TASK OBJECTIVE: Given the entries below, copy each of them out exactly.

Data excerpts
________________________
Lemma foldl_add_call_absorb m e1 l2 e2 :
  object e1 = object e2 → property e1 = property e2 →
  add_call (foldl add_call (add_call m e1) l2) e2
  = add_call (foldl add_call m l2) e2.
Proof.
  intros Ho Hp. revert m. induction l2 as [|x l2 IH]; intros m; simpl.
  - by apply add_call_override.
  - destruct (decide ((object e1, property e1) = (object x, property x)))
      as [Heq|Hne].
    + injection Heq as Hox Hpx. by rewrite add_call_override.
    + rewrite add_call_commute by done. apply IH.
Qed.

Lemma foldl_add_call_shadowed l1 e1 l2 e2 l3 :
  object e1 = object e2 → property e1 = property e2 →
  foldl add_call empty_model (l1 ++ e1 :: l2 ++ e2 :: l3)
  = foldl add_call empty_model (l1 ++ l2 ++ e2 :: l3).
Proof.
  intros Ho Hp. rewrite !foldl_app. simpl. rewrite !foldl_app. simpl.
  by rewrite foldl_add_call_absorb.
Qed.

Lemma flat_map_nil {A B : Type} (f : A → list B) (l : list A) :
  Forall (λ x, f x = []) l → flat_map f l = [].
Proof. induction 1 as [|x l Hx _ IH]; simpl; [done|]. by rewrite Hx, IH. Qed.

(** Without callbacks the traversal reports nothing. *)
Lemma traverse_no_listeners (n : node) : traverse no_listeners n = [].
Proof.
  induction n using node_tree_ind; simpl;
    rewrite ?IHn, ?IHn1, ?IHn2, ?flat_map_nil by done; try done.
  destruct init as [e|]; [|done]. by rewrite (H e).
Qed.

(** ** The three tiers of [checkPropertyAccess] *)

Lemma checkPropertyAccess_tiers m n objectName names :
  checkPropertyAccess m n objectName (Some names) =
    match scoped_matches m objectName names with
    | [] =>
        match matches (globallyRestrictedProperties m) names with
        | [] =>
            match globallyRestrictedObjects m !! objectName with
            | Some found => [report_object n objectName names found]
            | None => []
            end
        | found => map (report_property n) found
        end
    | found => map (report_scoped n objectName) found
    end.
Proof.
  unfold checkPropertyAccess, scoped_matches.
  rewrite (fun_matches (globallyRestrictedProperties m)).
  destruct (restrictedProperties m !! objectName) as [inner|].
  - rewrite fun_matches. destruct (matches inner names); [|done].
    by destruct (matches (globallyRestrictedProperties m) names).
  - by destruct (matches (globallyRestrictedProperties m) names).
Qed.

Lemma create_nonempty entries :
  entries ≠ [] →
  create entries = Some (listeners (foldl add_call empty_model entries)).
Proof. destruct entries; [done|]. intros _. apply create_cons. Qed.

Lemma scoped_matches_provenance entries o names found :
  found ∈ scoped_matches (foldl add_call empty_model entries) (JString o) names →
  ∃ e q, e ∈ entries ∧ object e = Some o ∧ property e = Some q ∧
         JString q ∈ names ∧ name found = JString q ∧
         props_message found = message e.
Proof.
  unfold scoped_matches.
  destruct (restrictedProperties _ !! JString o) as [inner|] eqn:Hk;
    [|by intros ?%elem_of_nil].
  intros [Hx Hl]%elem_of_matches.
  destruct (prov_scoped _ _ (provenance_foldl entries) _ _ _ _ Hk Hl)
    as (e & o' & q & He & Ho & Hq & Hko & Hxq & Hr).
  exists e, q. injection Hko as <-. injection Hr as Hr.
  rewrite <- Hxq. done.
Qed.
________________________
SOLUTION FOR THIS PROBLEM:
Lemma foldl_add_call_absorb m e1 l2 e2 :
  object e1 = object e2 → property e1 = property e2 →
  add_call (foldl add_call (add_call m e1) l2) e2
  = add_call (foldl add_call m l2) e2.
Proof.
  intros Ho Hp. revert m. induction l2 as [|x l2 IH]; intros m; simpl.
  - by apply add_call_override.
  - destruct (decide ((object e1, property e1) = (object x, property x)))
      as [Heq|Hne].
    + injection Heq as Hox Hpx. by rewrite add_call_override.
    + rewrite add_call_commute by done. apply IH.
Qed.

Lemma foldl_add_call_shadowed l1 e1 l2 e2 l3 :
  object e1 = object e2 → property e1 = property e2 →
  foldl add_call empty_model (l1 ++ e1 :: l2 ++ e2 :: l3)
  = foldl add_call empty_model (l1 ++ l2 ++ e2 :: l3).
Proof.
  intros Ho Hp. rewrite !foldl_app. simpl. rewrite !foldl_app. simpl.
  by rewrite foldl_add_call_absorb.
Qed.

Lemma flat_map_nil {A B : Type} (f : A → list B) (l : list A) :
  Forall (λ x, f x = []) l → flat_map f l = [].
Proof. induction 1 as [|x l Hx _ IH]; simpl; [done|]. by rewrite Hx, IH. Qed.

(** Without callbacks the traversal reports nothing. *)
Lemma traverse_no_listeners (n : node) : traverse no_listeners n = [].
Proof.
  induction n using node_tree_ind; simpl;
    rewrite ?IHn, ?IHn1, ?IHn2, ?flat_map_nil by done; try done.
  destruct init as [e|]; [|done]. by rewrite (H e).
Qed.

(** ** The three tiers of [checkPropertyAccess] *)

Lemma checkPropertyAccess_tiers m n objectName names :
  checkPropertyAccess m n objectName (Some names) =
    match scoped_matches m objectName names with
    | [] =>
        match matches (globallyRestrictedProperties m) names with
        | [] =>
            match globallyRestrictedObjects m !! objectName with
            | Some found => [report_object n objectName names found]
            | None => []
            end
        | found => map (report_property n) found
        end
    | found => map (report_scoped n objectName) found
    end.
Proof.
  unfold checkPropertyAccess, scoped_matches.
  rewrite (fun_matches (globallyRestrictedProperties m)).
  destruct (restrictedProperties m !! objectName) as [inner|].
  - rewrite fun_matches. destruct (matches inner names); [|done].
    by destruct (matches (globallyRestrictedProperties m) names).
  - by destruct (matches (globallyRestrictedProperties m) names).
Qed.

Lemma create_nonempty entries :
  entries ≠ [] →
  create entries = Some (listeners (foldl add_call empty_model entries)).
Proof. destruct entries; [done|]. intros _. apply create_cons. Qed.

Lemma scoped_matches_provenance entries o names found :
  found ∈ scoped_matches (foldl add_call empty_model entries) (JString o) names →
  ∃ e q, e ∈ entries ∧ object e = Some o ∧ property e = Some q ∧
         JString q ∈ names ∧ name found = JString q ∧
         props_message found = message e.
Proof.
  unfold scoped_matches.
  destruct (restrictedProperties _ !! JString o) as [inner|] eqn:Hk;
    [|by intros ?%elem_of_nil].
  intros [Hx Hl]%elem_of_matches.
  destruct (prov_scoped _ _ (provenance_foldl entries) _ _ _ _ Hk Hl)
    as (e & o' & q & He & Ho & Hq & Hko & Hxq & Hr).
  exists e, q. injection Hko as <-. injection Hr as Hr.
  rewrite <- Hxq. done.
Qed.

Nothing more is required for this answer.